> _Data to process_:

------------

(* ===== verification/BalanceStateProps.v ===== *)
(** * What [BalanceState] promises

    The canonicality check against its specification, the slot tree against
    the Merkle reference, the binding of the signed commitment [h1], token
    registration and the compact wire form. *)

From S2P Require Import Prelude Limbs MerkleTree LeafTrees Poseidon Keccak Regev BalanceState.

Import BalanceState.

(** ** Loops over indexed lists *)

Lemma elem_of_imap_pair {A} (l : list A) i x : (i, x) ∈ imap pair l <-> l !! i = Some x.
Proof.
  rewrite list_elem_of_lookup. setoid_rewrite list_lookup_imap. split.
  - intros (j & Hj). destruct (l !! j) eqn:Hl; cbn in Hj; [|done]. by simplify_eq.
  - intros H. exists i. by rewrite H.
Qed.

Lemma res_forall_elem {E A} (f : A -> res E unit) l u :
  res_forall f l = Ok u <-> forall x, x ∈ l -> f x = Ok tt.
Proof.
  rewrite res_forall_Ok, Forall_lookup. setoid_rewrite list_elem_of_lookup. naive_solver.
Qed.

Lemma res_forall_imap {E A} (f : nat -> A -> res E unit) l u :
  res_forall (fun '(i, x) => f i x) (imap pair l) = Ok u <->
  forall i x, l !! i = Some x -> f i x = Ok tt.
Proof.
  rewrite res_forall_elem. split.
  - intros H i x Hx. apply (H (i, x)). by apply elem_of_imap_pair.
  - intros H [i x] Hx. apply H. by apply elem_of_imap_pair.
Qed.

Lemma res_forall_seq {E} (f : nat -> res E unit) a n u :
  res_forall f (seq a n) = Ok u <-> forall i, (a <= i < a + n)%nat -> f i = Ok tt.
Proof.
  rewrite res_forall_elem. split.
  - intros H i Hi. apply H. by apply elem_of_seq.
  - intros H i Hi%elem_of_seq. by apply H.
Qed.

Lemma refuse_if_Ok b u : refuse_if b = Ok u <-> b = false.
Proof. destruct b, u; cbn; naive_solver. Qed.

Lemma seq_bind_Ok {E A} (m : res E unit) (f : unit -> res E A) b :
  (m ≫= f) = Ok b <-> m = Ok tt /\ f tt = Ok b.
Proof. rewrite bind_Ok. split; [intros ([] & ? & ?); done | intros [? ?]; by exists tt]. Qed.

(** ** Type and canonicality predicates *)

(** What the Rust types fix: array lengths and integer widths. *)
Record typed (s : BalanceState) : Prop := {
  ty_channel_id : in_width 32 (channel_id s);
  ty_member_count : in_width 8 (member_count s);
  ty_delegate_count : in_width 16 (delegate_count s);
  ty_token_count : in_width 8 (token_count s);
  ty_state_version : in_width 64 (state_version s);
  ty_rows : Forall (fun row => length row = MAX_CHANNEL_TOKENS) (enc_balances s);
  ty_adds : Forall (fun row => length row = MAX_CHANNEL_TOKENS) (pending_adds s);
  ty_digests : length (regev_pk_digests s) = MAX_CHANNEL_MEMBERS;
  ty_recipients : length (recipients s) = MAX_CHANNEL_MEMBERS;
  ty_registry : length (token_registry s) = MAX_CHANNEL_TOKENS;
}.

Definition active_slots (s : BalanceState) : nat :=
  (Z.to_nat (member_count s) + Z.to_nat (delegate_count s))%nat.

Definition active_tokens (s : BalanceState) : nat := Z.to_nat (token_count s).

(** The invariant of a channel balance state. *)
Record valid (s : BalanceState) : Prop := {
  v_rows : length (enc_balances s) = MAX_CHANNEL_MEMBERS;
  v_adds : length (pending_adds s) = MAX_CHANNEL_MEMBERS;
  v_token_count : (1 <= active_tokens s <= MAX_CHANNEL_TOKENS)%nat;
  v_injective : forall i j a, (i < j < active_tokens s)%nat ->
    token_registry s !! i = Some a -> token_registry s !! j = Some a -> False;
  v_registry_padding : forall t a, (active_tokens s <= t)%nat -> token_registry s !! t = Some a -> a = 0;
  v_member_count : (2 <= Z.to_nat (member_count s) <= MAX_SIG_CLUSTER)%nat;
  v_active : (active_slots s <= MAX_CHANNEL_MEMBERS)%nat;
  v_ciphertexts : forall i t row ct, enc_balances s !! i = Some row -> row !! t = Some ct ->
    ct_ok ct /\ ((active_slots s <= i)%nat \/ (active_tokens s <= t)%nat -> ct = zero_ciphertext);
  v_digests : forall i d, (active_slots s <= i)%nat -> regev_pk_digests s !! i = Some d -> d = bytes32_default;
  v_recipients : forall i r, recipients s !! i = Some r ->
    (r = address_default <-> (active_slots s <= i)%nat);
  v_pending : forall i t row adds, pending_adds s !! i = Some row -> row !! t = Some adds ->
    adds <= MAX_HOMO_ADDS_BEFORE_REFRESH /\
    ((active_slots s <= i)%nat \/ (active_tokens s <= t)%nat -> adds = 0);
}.

Lemma refuse_guard_spec (n i : nat) (b : bool) :
  (n <=? i)%nat && negb b = false <-> ((n <= i)%nat -> b = true).
Proof. destruct (Nat.leb_spec n i), b; cbn; naive_solver lia. Qed.

Lemma check_ciphertext_Ok active count i t ct u :
  check_ciphertext active count i t ct = Ok u <->
  ct_ok ct /\ ((active <= i)%nat \/ (count <= t)%nat -> ct = zero_ciphertext).
Proof.
  unfold check_ciphertext. rewrite seq_bind_Ok, map_err_Ok, ct_validate_Ok, seq_bind_Ok.
  rewrite !refuse_if_Ok, !refuse_guard_spec, bool_decide_eq_true. naive_solver.
Qed.

Lemma check_adds_Ok active count i t adds u :
  check_adds active count i t adds = Ok u <->
  adds <= MAX_HOMO_ADDS_BEFORE_REFRESH /\ ((active <= i)%nat \/ (count <= t)%nat -> adds = 0).
Proof.
  unfold check_adds. rewrite !seq_bind_Ok, !refuse_if_Ok, !refuse_guard_spec, Z.ltb_ge, Z.eqb_eq.
  naive_solver.
Qed.

Lemma check_enc_balances_Ok active count rows u :
  check_enc_balances active count rows = Ok u <->
  forall i t row ct, rows !! i = Some row -> row !! t = Some ct ->
    ct_ok ct /\ ((active <= i)%nat \/ (count <= t)%nat -> ct = zero_ciphertext).
Proof.
  unfold check_enc_balances. rewrite res_forall_imap. setoid_rewrite res_forall_imap.
  setoid_rewrite check_ciphertext_Ok. naive_solver.
Qed.

Lemma check_pending_adds_Ok active count rows u :
  check_pending_adds active count rows = Ok u <->
  forall i t row adds, rows !! i = Some row -> row !! t = Some adds ->
    adds <= MAX_HOMO_ADDS_BEFORE_REFRESH /\ ((active <= i)%nat \/ (count <= t)%nat -> adds = 0).
Proof.
  unfold check_pending_adds. rewrite res_forall_imap. setoid_rewrite res_forall_imap.
  setoid_rewrite check_adds_Ok. naive_solver.
Qed.

Lemma check_pk_digests_Ok active ds u :
  check_pk_digests active ds = Ok u <->
  forall i d, (active <= i)%nat -> ds !! i = Some d -> d = bytes32_default.
Proof.
  unfold check_pk_digests. rewrite res_forall_imap.
  setoid_rewrite refuse_if_Ok. setoid_rewrite refuse_guard_spec.
  setoid_rewrite bool_decide_eq_true. naive_solver.
Qed.

Lemma check_recipients_Ok active rs u :
  check_recipients active rs = Ok u <->
  forall i r, rs !! i = Some r -> (r = address_default <-> (active <= i)%nat).
Proof.
  unfold check_recipients. rewrite res_forall_imap.
  setoid_rewrite seq_bind_Ok. setoid_rewrite refuse_if_Ok. setoid_rewrite refuse_guard_spec.
  setoid_rewrite bool_decide_eq_true. split; intros H i r Hr; specialize (H i r Hr).
  - destruct H as [H1 H2]. destruct (Nat.ltb_spec i active), (bool_decide_reflect (r = address_default));
      cbn in H1; naive_solver lia.
  - destruct (Nat.ltb_spec i active), (bool_decide_reflect (r = address_default)); cbn; naive_solver lia.
Qed.

Lemma check_registry_injective_Ok registry count u :
  (count <= length registry)%nat ->
  check_registry_injective registry count = Ok u <->
  forall i j a, (i < j < count)%nat -> registry !! i = Some a -> registry !! j = Some a -> False.
Proof.
  intros Hlen. unfold check_registry_injective. rewrite res_forall_seq.
  setoid_rewrite res_forall_seq. split.
  - intros H i j a Hij Hi Hj. specialize (H i ltac:(lia) j ltac:(lia)). rewrite Hi, Hj in H.
    cbn in H. by rewrite Z.eqb_refl in H.
  - intros H i Hi j Hj. destruct (registry !! i) as [a|] eqn:Ha; [|apply lookup_ge_None in Ha; lia].
    destruct (registry !! j) as [b|] eqn:Hb; [|apply lookup_ge_None in Hb; lia]. cbn.
    destruct (Z.eqb_spec a b) as [->|]; [|done]. exfalso. apply (H i j b); [lia|done..].
Qed.

Lemma check_registry_padding_Ok registry count u :
  check_registry_padding registry count = Ok u <->
  forall t a, (count <= t)%nat -> registry !! t = Some a -> a = 0.
Proof.
  unfold check_registry_padding. rewrite res_forall_elem. setoid_rewrite refuse_if_Ok.
  setoid_rewrite negb_false_iff. setoid_rewrite Z.eqb_eq. split.
  - intros H t a Ht Ha. apply H, list_elem_of_lookup. exists (t - count)%nat.
    rewrite lookup_drop. by replace (count + (t - count))%nat with t by lia.
  - intros H a (k & Hk)%list_elem_of_lookup. rewrite lookup_drop in Hk. eapply H, Hk. lia.
Qed.
Lemma incremental_new_root {E} {V} {L : Leafable V} h :
  (h < 64)%nat ->
  Incremental.get_root (E := E) (Incremental.new (V := V) h) = Ok (subtree (Sparse.map_leaves (∅ : gmap Z V)) h 0).
Proof. intros Hh. by rewrite Incremental.get_root_inv by (by apply Incremental.new_inv). Qed.

Lemma indexed_new_root {E E'} h :
  (h < 64)%nat -> exists t, indexed_new (E := E) h = Ok t /\
    Incremental.get_root (E := E') t = Ok (root_of h (positions [default_leaf])) /\
    linked (positions [default_leaf]) /\ dom_ok h (positions [default_leaf]).
Proof.
  intros Hh. destruct (indexed_new_inv (E := E) h Hh) as (t & Ht & [Hinv Hlk] & <- & Hl).
  exists t. pose proof (inv_dom_ok t Hinv) as Hdom. pose proof (inv_root_of t (E := E') Hinv) as Hr.
  rewrite Hl in *. by split_and!.
Qed.

Lemma commits_intro a n st pc no sa l :
  a = asset_root (assets l) -> n = root_of NULLIFIER_TREE_HEIGHT (spent_nullifiers l) -> st = sent_root (sent l) ->
  linked (spent_nullifiers l) -> dom_ok NULLIFIER_TREE_HEIGHT (spent_nullifiers l) ->
  commits (PrivateState.mk a n st pc no sa) l.
Proof. by intros -> -> ->. Qed.

Lemma asset_new_root {E} : Sparse.get_root (E := E) (Sparse.new (V := U256) ASSET_TREE_HEIGHT) = Ok (asset_root ∅).
Proof. exact (sparse_new_root (E := E) (V := U256) ASSET_TREE_HEIGHT). Qed.

Lemma sent_new_root {E} : Incremental.get_root (E := E) (Incremental.new (V := Tx) SENT_TX_TREE_HEIGHT) = Ok (sent_root ∅).
Proof. apply (incremental_new_root (E := E) (V := Tx) SENT_TX_TREE_HEIGHT). pose proof sent_tx_tree_height. lia. Qed.

Lemma private_state_new_commits {E} salt :
  exists s, PrivateState.new (E := E) salt = Ok s /\ commits s genesis_ledger /\ PrivateState.nonce s = 0.
Proof.
  pose proof nullifier_tree_height as Hnh.
  destruct (indexed_new_root (E := E) (E' := E) NULLIFIER_TREE_HEIGHT) as (t & Ht & Hr & Hlk & Hdom); [lia|].
  exists (PrivateState.mk (asset_root ∅) (root_of NULLIFIER_TREE_HEIGHT (positions [default_leaf])) (sent_root ∅)
            phash_default 0 salt).
  split; [|split; [|reflexivity]].
  - unfold PrivateState.new. rewrite asset_new_root, sent_new_root. unfold NullifierTree.init. rewrite Ht.
    unfold NullifierTree.get_root. cbn [mbind res_bind]. rewrite Hr. reflexivity.
  - exact (commits_intro _ _ _ _ _ _ genesis_ledger eq_refl eq_refl eq_refl Hlk Hdom).
Qed.

(** *** The nullifier tree *)

Lemma nullifiers_has_key t (n : Bytes32) :
  indexed_inv t ->
  has_key (positions (Incremental.leaves t)) (n : U256) <-> n = bytes32_default \/ n ∈ NullifierTree.nullifiers t.
Proof.
  intros [_ Hlk]. destruct (lk_sentinel _ Hlk) as (s & Hs & Hs0). apply positions_lookup in Hs as [_ Hs].
  unfold NullifierTree.nullifiers. destruct (Incremental.leaves t) as [|x ls]; [done|]. cbn in Hs. injection Hs as <-.
  cbn [drop]. rewrite list_elem_of_fmap. split.
  - intros (i & leaf & Hi & <-). apply positions_lookup in Hi as [_ Hi].
    destruct (Z.to_nat i) as [|j]; cbn in Hi; [injection Hi as <-; by left|].
    right. exists leaf. split; [done|]. by eapply list_elem_of_lookup_2.
  - intros [->|(leaf & -> & Hin)]; [exists 0, x; by split; [apply positions_lookup|]|].
    apply list_elem_of_lookup in Hin as [j Hj]. exists (Z.of_nat (S j)), leaf. split; [|done].
    apply positions_lookup. split; [lia|]. by rewrite Nat2Z.id.
Qed.

Lemma nullifiers_snoc ls low k v prev :
  ls <> [] -> positions ls !! low = Some prev ->
  key <$> drop 1 (<[Z.to_nat low := new_low_leaf prev (Z.of_nat (length ls)) k]> ls ++ [new_leaf prev k v])
    = (key <$> drop 1 ls) ++ [k].
Proof.
  intros Hne [H0 Hl]%positions_lookup. destruct ls as [|x ls]; [done|].
  destruct (Z.to_nat low) as [|j] eqn:Hj.
  - apply (fmap_app key ls).
  - trans (key <$> (<[j := new_low_leaf prev (Z.of_nat (S (length ls))) k]> ls ++ [new_leaf prev k v])); [done|].
    rewrite fmap_app, list_fmap_insert. f_equal. apply list_insert_id.
    change (ls !! j = Some prev) in Hl. change (drop 1 (x :: ls)) with ls. by rewrite list_lookup_fmap, Hl.
Qed.

(** Inserting a nullifier decides membership; the zero nullifier counts as present, since the
    sentinel leaf has key zero. *)
Lemma nullifier_insert_spec t n :
  indexed_inv t ->
  match NullifierTree.prove_and_insert t n with
  | Ok (t', p) => (n ∉ NullifierTree.nullifiers t) /\ n <> bytes32_default /\ indexed_inv t' /\
      NullifierTree.nullifiers t' = NullifierTree.nullifiers t ++ [n] /\
      forall r r', NullifierTree.get_root (E := IndexedMerkleTreeError) t = Ok r ->
        NullifierTree.get_root (E := IndexedMerkleTreeError) t' = Ok r' ->
        NullifierTree.verify p r r' n = Ok tt
  | Err NullifierAlreadyExists => n ∈ NullifierTree.nullifiers t \/ n = bytes32_default
  | Err InvalidData => False
  | Panic => Z.of_nat (length (Incremental.leaves t)) = 2 ^ Z.of_nat (Incremental.height t)
  end.
Proof.
  intros Hinv. unfold NullifierTree.prove_and_insert. rewrite bytes32_into_u256_eq. cbn [mbind res_bind].
  pose proof (insert_spec t n 0 Hinv) as Hspec. pose proof (prove_and_insert_follows t n 0 Hinv) as Hf.
  pose proof (nullifiers_has_key t n Hinv) as Hk.
  destruct (insert t n 0) as [t'|e|] eqn:Hins.
  - destruct Hf as [p Hp]. rewrite Hp. cbn [map_err].
    destruct Hspec as (Hnk & Hinv' & _ & low & prev & Hlow & _ & _ & _ & Hl). rewrite Hk in Hnk.
    split_and!; [tauto|tauto|done| |].
    + unfold NullifierTree.nullifiers. rewrite Hl. apply nullifiers_snoc; [|done].
      intros He. rewrite He in Hlow. done.
    + intros r r' Hr Hr'. pose proof (prove_and_insert_verifies t n 0 t' p r r' Hinv Hp Hr Hr') as Hv.
      unfold insertion_verify in Hv. unfold NullifierTree.verify, NullifierTree.get_new_root.
      rewrite bytes32_into_u256_eq. cbn [mbind res_bind]. simplify_res. simplify_bool. subst r'.
      rewrite Hr0. cbn [map_err mbind res_bind ensure]. by rewrite bool_decide_eq_true_2.
  - rewrite Hf. cbn [map_err]. destruct e; try done. tauto.
  - rewrite Hf. cbn [map_err]. apply Hspec.
Qed.
End honest.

------------

> _Task description_:
One stretch of the lines above is wanted, from the line that contains "the Merkle reference, the" through the line that contains "rewrite list_elem_of_lookup. setoid_rewrite". Output it exactly.

> _Your solution_:
    the Merkle reference, the binding of the signed commitment [h1], token
    registration and the compact wire form. *)

From S2P Require Import Prelude Limbs MerkleTree LeafTrees Poseidon Keccak Regev BalanceState.

Import BalanceState.

(** ** Loops over indexed lists *)

Lemma elem_of_imap_pair {A} (l : list A) i x : (i, x) ∈ imap pair l <-> l !! i = Some x.
Proof.
  rewrite list_elem_of_lookup. setoid_rewrite list_lookup_imap. split.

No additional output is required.